The city makes a grab
Steve Brandt's Oct. 19 story about funding for the Neighborhood Revitalization Program in Minneapolis misses the deeper story. NRP does not have to go away, as the article seems to imply. It does need to find another funding source, and it could stand a governance overhaul, but the work it does with regard to community engagement and neighborhood redevelopment is a model for other cities around the world. Simply stated, NRP has worked and still works.
Given the happenings in the City Council meeting on Oct. 18, the future of NRP is now in the hands of the mayor and the council, and for some unstated reasons, they are not backing the continuation of NRP (Cam Gordon and Gary Schiff are the exceptions). City officials seem to want to take the funds used for NRP, now out of their control, and use them to create a new community engagement office within the city structure. The city will then decide what types of redevelopment projects are appropriate, not the neighborhood organizations and city residents who put much time and effort into making their neighborhoods strong. The people who live in an area know best what it needs.
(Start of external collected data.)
(** The characters of [zArg], with every quote twice. *)
Fixpoint quote_loop (zArg : list Z) : list Z :=
  match zArg with
  | [] => []
  | c :: z => if c =? 0 then [] else if c =? 39 then c :: c :: quote_loop z else c :: quote_loop z
  end.

Definition quoteFunc : FM () :=
  t ← sqlite3_value_type 0;
  if t =? SQLITE_FLOAT then
    r1 ← sqlite3_value_double 0;
    zBuf ← snprintf50 fmt_quote r1;
    let r2 := snd (sqlite3AtoF (take 20 (zBuf ++ [0])) SQLITE_UTF8) in
    zBuf ← (if negb (SFeqb r1 r2) then snprintf50 fmt_quote_exact r1 else mret zBuf : FM (list Z));
    sqlite3_result_text (Some (zBuf ++ [0])) (-1) SQLITE_TRANSIENT
  else if t =? SQLITE_INTEGER then m ← get_arg 0; sqlite3_result_value m
  else if t =? SQLITE_BLOB then
    zBlob ← sqlite3_value_blob 0;
    nBlob ← sqlite3_value_bytes 0;
    ok ← contextMalloc (2 * nBlob + 4);
    if ok : bool then
      bs ← defined (match zBlob with None => if nBlob =? 0 then Some [] else None | Some z => Some (take (Z.to_nat nBlob) z) end);
      sqlite3_result_text (Some ([88; 39] ++ hex_pairs bs ++ [39; 0])) (-1) SQLITE_TRANSIENT
    else mret ()
  else if t =? SQLITE_TEXT then
    zArg ← sqlite3_value_text 0;
    match zArg with
    | None => mret ()
    | Some zArg =>
        let body := quote_loop zArg in
        ok ← contextMalloc (Z.of_nat (length body) + 3);
        if ok : bool then sqlite3_result_text (Some (39 :: body ++ [39; 0])) (Z.of_nat (length body) + 2) xDel_other else mret ()
    end
  else sqlite3_result_text (Some s_null) 4 SQLITE_STATIC.

(** ** Characters *)

Definition unicodeFunc : FM () :=
  zp ← sqlite3_value_text 0;
  match zp with
  | Some z => if negb (deref z =? 0) then sqlite3_result_int (fst (sqlite3Utf8Read z)) else mret ()
  | None => mret ()
  end.

(** The bytes of one character. *)
Definition char_bytes (x : Z) : list Z :=
  let x := if (x <? 0) || (x >? 0x10ffff) then 0xfffd else x in
  let c := Z.land x 0x1fffff in
  let tail k := u8 (0x80 + u8 (Z.land (Z.shiftr c k) 0x3f)) in
  if c <? 0x80 then [u8 (Z.land c 0xff)]
  else if c <? 0x800 then [u8 (0xC0 + u8 (Z.land (Z.shiftr c 6) 0x1f)); tail 0]
  else if c <? 0x10000 then [u8 (0xE0 + u8 (Z.land (Z.shiftr c 12) 0x0f)); tail 6; tail 0]
  else [u8 (0xF0 + u8 (Z.land (Z.shiftr c 18) 0x07)); tail 12; tail 6; tail 0].

(** The characters of the arguments from [i] on. *)
Fixpoint char_loop (k i : nat) : FM (list Z) :=
  match k with
  | O => mret []
  | S k => x ← sqlite3_value_int64 i; t ← char_loop k (S i); mret (char_bytes x ++ t)
  end.

(** The block for no arguments has no bytes, and there is none. *)
Definition charFunc : FM () :=
  k ← argc;
  ok ← sqlite3Malloc (i32 (Z.of_nat k * 4));
  if ok : bool then
    z ← char_loop k 0;
    sqlite3_result_text (Some z) (Z.of_nat (length z)) xDel_other
  else sqlite3_result_error_nomem.

Definition zeroblobFunc : FM () :=
  k ← sqlite3_value_int64 0;
  if k >? iLimit then sqlite3_result_error_toobig else sqlite3_result_zeroblob (i32 k).

(** ** Comparison *)

Definition compare_args (i j : nat) (c : option CollSeq) : FM Z :=
  m1 ← get_arg i;
  m2 ← get_arg j;
  oom ← am draw;
  res ← defined (sqlite3MemCompare oom m1 m2 c);
  _ ← am (if (oom : bool) && compare_translates m1 m2 c then set_mallocFailed else mret ());
  mret res.

Definition nullifFunc : FM () :=
  c ← GetFuncCollSeq;
  res ← compare_args 0 1 c;
  if negb (res =? 0) then m ← get_arg 0; sqlite3_result_value m else mret ().

(** The arguments from [i] on: the best one, or [None] when one is NULL. *)
Fixpoint minmax_loop (k i : nat) (mask : Z) (c : option CollSeq) (iBest : nat) : FM (option nat) :=
  match k with
  | O => mret (Some iBest)
  | S k =>
      t ← sqlite3_value_type i;
      if t =? SQLITE_NULL then mret None
      else
        res ← compare_args iBest i c;
        minmax_loop k (S i) mask c (if Z.lxor res mask >=? 0 then i else iBest)
  end.

(** [mask] is 0 for min() and -1 for max(). *)
Definition minmaxFunc (mask : Z) : FM () :=
  k ← argc;
  _ ← defined (if (1 <? k)%nat then Some () else None);
  c ← GetFuncCollSeq;
  _ ← defined (match c with Some _ => Some () | None => None end);
  t ← sqlite3_value_type 0;
  if t =? SQLITE_NULL then mret ()
  else
    best ← minmax_loop (k - 1) 1 mask c 0;
    match best with Some i => m ← get_arg i; sqlite3_result_value m | None => mret () end.

(** ** replace() and trim() *)

(** The loop at the bytes [z], [nLeft] of them in the string: the output so far,
    the bytes left, and the size of the block; the reason of a failure. *)
Inductive replace_end := Done (out z : list Z) (nLeft nOut : Z) | TooBig | NoMem.

Fixpoint replace_loop (fuel : nat) (z : list Z) (nLeft : Z) (zPattern : list Z) (nPattern : Z) (zRep : list Z) (nRep : Z)
    (out : list Z) (nOut : Z) : FM replace_end :=
  match fuel with
  | O => mret (Done out z nLeft nOut)
  | S fuel =>
      if nLeft >=? nPattern then
        if negb (deref z =? deref zPattern) || negb (memcmp_eq z zPattern nPattern) then
          replace_loop fuel (drop 1 z) (nLeft - 1) zPattern nPattern zRep nRep (out ++ [deref z]) nOut
        else
          let nOut := nOut + (nRep - nPattern) in
          if nOut - 1 >? iLimit then mret TooBig
          else
            ok ← sqlite3Malloc (i32 nOut);
            if negb ok then mret NoMem
            else replace_loop fuel (drop (Z.to_nat nPattern) z) (nLeft - nPattern) zPattern nPattern zRep nRep
                   (out ++ take (Z.to_nat nRep) zRep) nOut
      else mret (Done out z nLeft nOut)
  end.

(** Behind the loop. *)
Definition replace_finish (e : replace_end) : FM () :=
  match e with
  | TooBig => sqlite3_result_error_toobig
  | NoMem => sqlite3_result_error_nomem
  | Done out z nLeft nOut =>
      let out := out ++ take (Z.to_nat nLeft) z in
      _ ← defined (if zlen out + 1 =? nOut then Some () else None);
      sqlite3_result_text (Some (out ++ [0])) (zlen out) xDel_other
  end.

(** The call of [sqlite3_realloc] is an allocation that may fail. *)
Definition replaceFunc : FM () :=
  zStr ← sqlite3_value_text 0;
  match zStr with
  | None => mret ()
  | Some zStr =>
      nStr ← sqlite3_value_bytes 0;
      zPattern ← sqlite3_value_text 1;
      match zPattern with
      | None => mret ()
      | Some zPattern =>
          if deref zPattern =? 0 then m ← get_arg 0; sqlite3_result_value m
          else
            nPattern ← sqlite3_value_bytes 1;
            zRep ← sqlite3_value_text 2;
            match zRep with
            | None => mret ()
            | Some zRep =>
                nRep ← sqlite3_value_bytes 2;
                let nOut := nStr + 1 in
                _ ← defined (if nOut <? SQLITE_MAX_LENGTH then Some () else None);
                ok ← contextMalloc nOut;
                if negb ok then mret ()
                else
                  e ← replace_loop (S (Z.to_nat nStr)) zStr nStr zPattern nPattern zRep nRep [] nOut;
                  replace_finish e
            end
      end
  end.

(** The characters of the set. *)
Fixpoint set_of_chars (fuel : nat) (z : list Z) : list (list Z) :=
  match fuel with
  | O => []
  | S fuel => if deref z =? 0 then [] else take (SQLITE_SKIP_UTF8 z) z :: set_of_chars fuel (skip z)
  end.

(** The length of a character is kept in a byte. *)
Definition aLen (c : list Z) : Z := u8 (zlen c).

(** The length of the first character of the set that a test finds. *)
Fixpoint first_char (set : list (list Z)) (f : list Z -> bool) : option Z :=
  match set with
  | [] => None
  | c :: set => if f c then Some (aLen c) else first_char set f
  end.

(** The loops; they do not end once the length found is 0. *)
Fixpoint trim_left (fuel : nat) (set : list (list Z)) (z : list Z) (nIn : Z) : option (list Z * Z) :=
  match fuel with
  | O => None
  | S fuel =>
      if nIn >? 0 then
        match first_char set (fun c => (aLen c <=? nIn) && memcmp_eq z c (aLen c)) with
        | None => Some (z, nIn)
        | Some len => trim_left fuel set (drop (Z.to_nat len) z) (nIn - len)
        end
      else Some (z, nIn)
  end.

Fixpoint trim_right (fuel : nat) (set : list (list Z)) (z : list Z) (nIn : Z) : option Z :=
  match fuel with
  | O => None
  | S fuel =>
      if nIn >? 0 then
        match first_char set (fun c => (aLen c <=? nIn) && memcmp_eq (drop (Z.to_nat (nIn - aLen c)) z) c (aLen c)) with
        | None => Some nIn
        | Some len => trim_right fuel set z (nIn - len)
        end
      else Some nIn
  end.

(** [fl] is 1 for ltrim(), 2 for rtrim() and 3 for trim(). *)
Definition trimFunc (fl : Z) : FM () :=
  t ← sqlite3_value_type 0;
  if t =? SQLITE_NULL then mret ()
  else
    zIn ← sqlite3_value_text 0;
    match zIn with
    | None => mret ()
    | Some zIn =>
        nIn ← sqlite3_value_bytes 0;
        k ← argc;
        zCharSet ← (if (k =? 1)%nat then mret (Some [32]) else sqlite3_value_text 1 : FM (option (list Z)));
        match zCharSet with
        | None => mret ()
        | Some zCharSet =>
            let set := set_of_chars (length zCharSet) zCharSet in
            ok ← (if (k =? 1)%nat || (length set =? 0)%nat then mret true else contextMalloc (zlen set * 9) : FM bool);
            if negb ok then mret ()
            else
              let fuel := S (Z.to_nat nIn) in
              '(z, nIn) ← defined (if negb (length set =? 0)%nat && has fl 1 then trim_left fuel set zIn nIn else Some (zIn, nIn));
              nIn ← defined (if negb (length set =? 0)%nat && has fl 2 then trim_right fuel set z nIn else Some nIn);
              sqlite3_result_text (Some z) nIn SQLITE_TRANSIENT
        end
    end.

End Functions.
(** The arithmetic instructions convert their operands in place: a register
    that held the text of an integer is of type INTEGER afterwards, though it
    is no output of the instruction. *)
Theorem arithmetic_converts_operand op s m1 m2 m3 v x :
  arithmetic op.(opc) -> register s op.(p1) = Some m1 -> register s op.(p2) = Some m2 -> register s op.(p3) = Some m3 ->
  op.(p1) <> op.(p2) -> op.(p1) <> op.(p3) -> memIsValid m1 = true -> memIsValid m2 = true ->
  has m1.(flags) MEM_Str = true -> has m1.(flags) (Z.lor MEM_Null (Z.lor MEM_Real MEM_Int)) = false ->
  sqlite3AtoF (content m1) m1.(enc) = (true, x) -> sqlite3Atoi64 (content m1) m1.(enc) = (0, v) ->
  exists s' m1', do_Arith op s = Some (inl (), s') /\ register s' op.(p1) = Some m1' /\
    sqlite3VdbeMemStoreType m1 = SQLITE_TEXT /\ sqlite3VdbeMemStoreType m1' = SQLITE_INTEGER.
Proof.
  intros Ho R1 R2 R3 N2 N3 V1 V2 Hs Hn HF HI. rewrite !has_mask in Hn.
  apply orb_false_iff in Hn as [Hnull [Hreal Hint]%orb_false_iff].
  assert (E : applyNumericAffinity m1 = add_flags (set_u m1 v) MEM_Int).
  { unfold applyNumericAffinity. by rewrite has_mask, Hreal, Hint, Hs, HF, HI. }
  set (m1' := applyNumericAffinity m1). set (s1 := with_register s op.(p1) m1').
  assert (G2 : register s1 op.(p2) = Some m2) by (unfold s1; rewrite (register_with _ _ _ _ _ R1); destruct (Z.eqb_spec op.(p2) op.(p1)); [lia|done]).
  set (s2 := with_register s1 op.(p2) (applyNumericAffinity m2)).
  assert (Hk : forall j y, register s1 j = Some y -> j <> op.(p2) -> register s2 j = Some y).
  { intros j y Hy Hj. unfold s2. rewrite (register_with _ _ _ _ _ G2). destruct (Z.eqb_spec j op.(p2)); [lia|done]. }
  assert (G1 : register s2 op.(p1) = Some m1') by (apply Hk; [unfold s1; rewrite (register_with _ _ _ _ _ R1), Z.eqb_refl; done|done]).
  assert (G2' : register s2 op.(p2) = Some (applyNumericAffinity m2)) by (unfold s2; rewrite (register_with _ _ _ _ _ G2), Z.eqb_refl; done).
  assert (G3 : exists y, register s2 op.(p3) = Some y).
  { destruct (Z.eq_dec op.(p3) op.(p2)) as [->|Hne]; [by eexists|]. exists m3. apply Hk; [|done]. unfold s1. rewrite (register_with _ _ _ _ _ R1).
    destruct (Z.eqb_spec op.(p3) op.(p1)); [lia|done]. }
  destruct G3 as [y G3]. exists (with_register s2 op.(p3) (arith_result op.(opc) m1' (applyNumericAffinity m2) y)), m1'.
  split; [|split; [|split]].
  - unfold do_Arith. erewrite run_bind by by apply run_valid. erewrite run_bind by by apply run_valid.
    erewrite run_bind with (s' := s1) (x := ()) by (unfold numeric_reg; erewrite run_bind by (apply run_reg; exact R1); by eapply run_set).
    erewrite run_bind with (s' := s2) (x := ()) by (unfold numeric_reg; erewrite run_bind by (apply run_reg; exact G2); by eapply run_set).
    erewrite run_bind by (apply run_reg; exact G1). erewrite run_bind by (apply run_reg; exact G2'). erewrite run_bind by (apply run_reg; exact G3).
    by eapply run_set.
  - rewrite (register_with _ _ _ _ _ G3). destruct (Z.eqb_spec op.(p1) op.(p3)); [lia|done].
  - unfold sqlite3VdbeMemStoreType. by rewrite Hnull, Hint, Hreal, Hs.
  - unfold m1'. rewrite E. unfold sqlite3VdbeMemStoreType. cbn [flags add_flags set_flags set_u].
    replace (has _ MEM_Null) with false by (symmetry; clear -Hnull; revert Hnull; bits). replace (has _ MEM_Int) with true by (symmetry; clear; bits). done.
Qed.
Lemma skip_suffix t rest : t <> [] -> skip (t ++ 0 :: rest) = skip t ++ 0 :: rest.
Proof. intros Ht. unfold skip. rewrite skip_app by done. pose proof (skip_range t Ht). by rewrite drop_app_le by lia. Qed.

Lemma count_spec fuel : forall t rest len, cstring t -> (length t <= fuel)%nat -> count_chars fuel (t ++ 0 :: rest) len = len + zlen (characters t).
Proof.
  induction fuel as [|fuel IH]; intros t rest len Hc Hf.
  { destruct t; [unfold zlen; cbn; lia|cbn in Hf; lia]. }
  cbn [count_chars]. destruct (decide (t = [])) as [->|Ht]; [unfold zlen; cbn; lia|].
  destruct (cstring_deref t rest Hc Ht) as [-> _]. rewrite skip_suffix, characters_cons by done. pose proof (skip_length t Ht).
  rewrite IH by (first [by apply cstring_skip|lia]). unfold zlen. cbn [length]. lia.
Qed.

Lemma skip_chars_spec fuel : forall t rest k, cstring t -> (length t <= fuel)%nat -> 0 <= k ->
  skip_chars fuel (t ++ 0 :: rest) k = concat (drop (Z.to_nat k) (characters t)) ++ 0 :: rest.
Proof.
  induction fuel as [|fuel IH]; intros t rest k Hc Hf Hk.
  { destruct t; [|cbn in Hf; lia]. cbn. by rewrite drop_nil. }
  cbn [skip_chars]. destruct (decide (t = [])) as [->|Ht]; [cbn; by rewrite drop_nil|].
  destruct (cstring_deref t rest Hc Ht) as [-> _]. cbn [negb andb]. destruct (Z.eqb_spec k 0) as [->|Hne]; cbn [negb].
  { change (Z.to_nat 0) with 0%nat. by rewrite drop_0, characters_concat. }
  pose proof (skip_length t Ht). rewrite skip_suffix, IH, (characters_cons t) by (first [done|by apply cstring_skip|lia]).
  replace (Z.to_nat k) with (S (Z.to_nat (k - 1))) by lia. done.
Qed.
If all this comes to pass, neighborhood groups will be decimated, partly because there will no longer be dollars for staffing and overhead, and partly because citizen volunteers in these groups will be left with very little decisionmaking power over the types of projects in their neighborhood.
Is the city really going to destroy this model program because it wants more control over the money for neighborhood redevelopment? If it happens, it will be a sad day.